Une des choses que je trouve troublante, c'est qu'il y a quelques années, M. Scott Simms, qui était le critique libéral en matière de pêches et océans, a rencontré avec moi M. Tom Rideout. M. Rideout était appelé de façon affectueuse « le ministre responsable de tout » à cette époque à Terre-Neuve-et-Labrador. Nous venions tout juste de rencontrer les quatre hommes dont vous avez parlé, ici à Ottawa et à Terre-Neuve, et ils étaient très préoccupés par l'OPANO et par ce qui en découle.

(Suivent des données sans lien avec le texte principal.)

Lemma add_article_banner_TypeError_witness :
  run Demo.respond (add_article Demo.again [("title", "Hello")])
    (Demo.article_form true)
  = (inl (TypeError "'EltWrapper' object is not subscriptable"),
     Demo.article_form true,
     ([ FindElement ByXpath Driver
          "//a[contains(@class, 'menu-article')]/ancestor::ul/preceding-sibling::a";
        Click (WebElement 1);
        FindElement ByCss Driver "a.menu-article";
        Click (WebElement 2);
        FindElement ByXpath Driver "//button[contains(@onclick, 'article.add')]";
        Click (WebElement 3);
        FindElements ByName Driver "jform[title]";
        IsDisplayed (WebElement 10);
        TagName (WebElement 10);
        GetAttribute (WebElement 10) "type";
        Clear (WebElement 10);
        SendKeys (WebElement 10) "Hello";
        FindElement ByXpath Driver "//button[contains(@onclick, 'article.apply')]";
        Click (WebElement 4) ]
      ++ [ FindElement ByCss b ".alert-error";
           FindElement ByCss b ".alert-error" ])%list).
Proof.
  apply (add_article_banner_TypeError Demo.page Demo.respond Demo.again
           [("title", "Hello")] (WebElement 6) (WebElement 6)
           (Demo.article_form true) (Demo.article_form true)
           (Demo.article_form true) (Demo.article_form true));
    reflexivity.
Defined.

(** * Properties of the rest of the module *)

(** ** All the runs of a program *)

Section AlwaysFacts.
Variable World : Type.
Variable respond : forall ev : event, World -> result (resp ev) * World.

(** What holds whatever the browser answers holds of each run. *)
Lemma run_always {A} (P : list answer -> result A -> Prop) (p : prog A) (w : World) :
  always P p -> P (history respond p w) (outcome respond p w).
Proof.
  unfold outcome. revert P w. induction p as [a | e | ev k IH]; intros P w H.
  - exact H.
  - exact H.
  - cbn [always] in H. cbn [history run].
    destruct (respond ev w) as [r w1]. specialize (IH r _ w1 (H r)).
    destruct (run respond (k r) w1) as [[out w2] tr]. exact IH.
Qed.

(** The calls of the history are the trace of the run. *)
Lemma calls_history {A} (p : prog A) (w : World) :
  calls (history respond p w) = trace respond p w.
Proof.
  unfold trace, calls. revert w. induction p as [a | e | ev k IH]; intro w;
    [reflexivity | reflexivity |].
  cbn [history run]. destruct (respond ev w) as [r w1]. specialize (IH r w1).
  destruct (run respond (k r) w1) as [[out w2] tr]. cbn [map asked projT1 snd] in *.
  now rewrite IH.
Qed.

Nous avons donc pris ce sujet au sérieux, et nous voulions le faire d'une façon impartiale et aller rencontrer M. Rideout, qui parlait au nom du gouvernement. Fondamentalement, il a dit qu'il n'avait aucune préoccupation au sujet des amendements. Il semblait penser que tout était correct et que M. McCurdy, qui était le président du syndicat FFAW représentant des milliers de pêcheurs et de travailleurs d'usine pour le poisson côtier, semblait penser que cet amendement ou cette discussion particulièrement récente au sein de l'OPANO était convenable. Cela m'a mis dans une situation délicate, car personnellement, j'étais contre les amendements, mais si le gouvernement de Terre-Neuve-et-Labrador semblait d'accord avec cela à ce moment, et si les personnes les plus touchées semblaient penser que c'était convenable, je ne pourrais guère m'y opposer.
En premier lieu, quand ce genre de... pas nécessairement de changement d'opinion, mais de réévaluation de la situation a-t-elle eu lieu au sein du gouvernement du premier ministre Williams?

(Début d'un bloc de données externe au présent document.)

Lemma failed_parse_skips_eval_and_collection_witness :
  In 9 (live (console_gc (console after_scenario_c)))
  /\ In 10 (live (console_gc (console after_scenario_c)))
  /\ ~ In 9 (live (console_gc
                     (console (snd (console_handle_event (RT := @Script.runtime Plain.platform)
                                      return_key (next_line scenario_b))))))
  /\ ~ In 10 (live (console_gc
                      (console (snd (console_handle_event (RT := @Script.runtime Plain.platform)
                                       return_key (next_line scenario_b)))))).
Proof.
  assert (below 9 (scope_expr (console_scope (demo_console 0 scenario_c))))
    as Hbelow by (repeat constructor).
  split; [vm_compute; tauto | split; [vm_compute; tauto | ] ].
  split;
    apply (proj2 (proj2 failed_parse_skips_eval_and_collection)
             Plain.platform (Plain.toolkit 0) return_key
             (demo_session 0 scenario_c) (next_line scenario_b)
             "Expected )"
             {| live := [10; 9; 8; 7; 6; 5; 4; 3; 2; 1]; fresh := 11 |}
             (Pair 13 (Symbol 11 "unbound-name") (Nil 12)) 14
             {| live := [13; 12; 11; 10; 9; 8; 7; 6; 5; 4; 3; 2; 1]; fresh := 14 |}
             {| live := [13; 12; 11; 10; 9; 8; 7; 6; 5; 4; 3; 2; 1]; fresh := 14 |}
             (eval_failure (Symbol 11 "unbound-name"))
             (console_scope (demo_console 0 scenario_c)) player_world
             (conj eq_refl eq_refl) eq_refl Hbelow eq_refl eq_refl
             eq_refl eq_refl);
    cbn; lia.
Defined.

En deuxième lieu, lorsque Earle McCurdy, dont le nom a été mentionné plus tôt, a comparu devant notre comité, il semblait appuyer les amendements. Par conséquent, ma question est simple. Êtes-vous d'accord avec l'évaluation de M. McCurdy en ce qui concerne les amendements se rapportant à l'OPANO?
En dernier lieu, je suis également préoccupé par la pêche à la morue dans la division 3M. Pourquoi le Canada permettrait-il des prises de morues supérieures à ce que la science permettrait?
Lorsqu'on écoute la station VOCM ou d'autres personnes à Terre-Neuve-et-Labrador, un grand nombre d'entre eux — le sénateur George Baker est l'une des personnes les plus éminentes de celles-ci — déclarent que depuis des années, les stocks de poisson au large de Terre-Neuve-et-Labrador ont été utilisés comme une sorte de système de traficotage pour les autres aspects de l'économie canadienne. Comme nous le savons déjà, le Canada et l'Union européenne ont actuellement des discussions à ce sujet.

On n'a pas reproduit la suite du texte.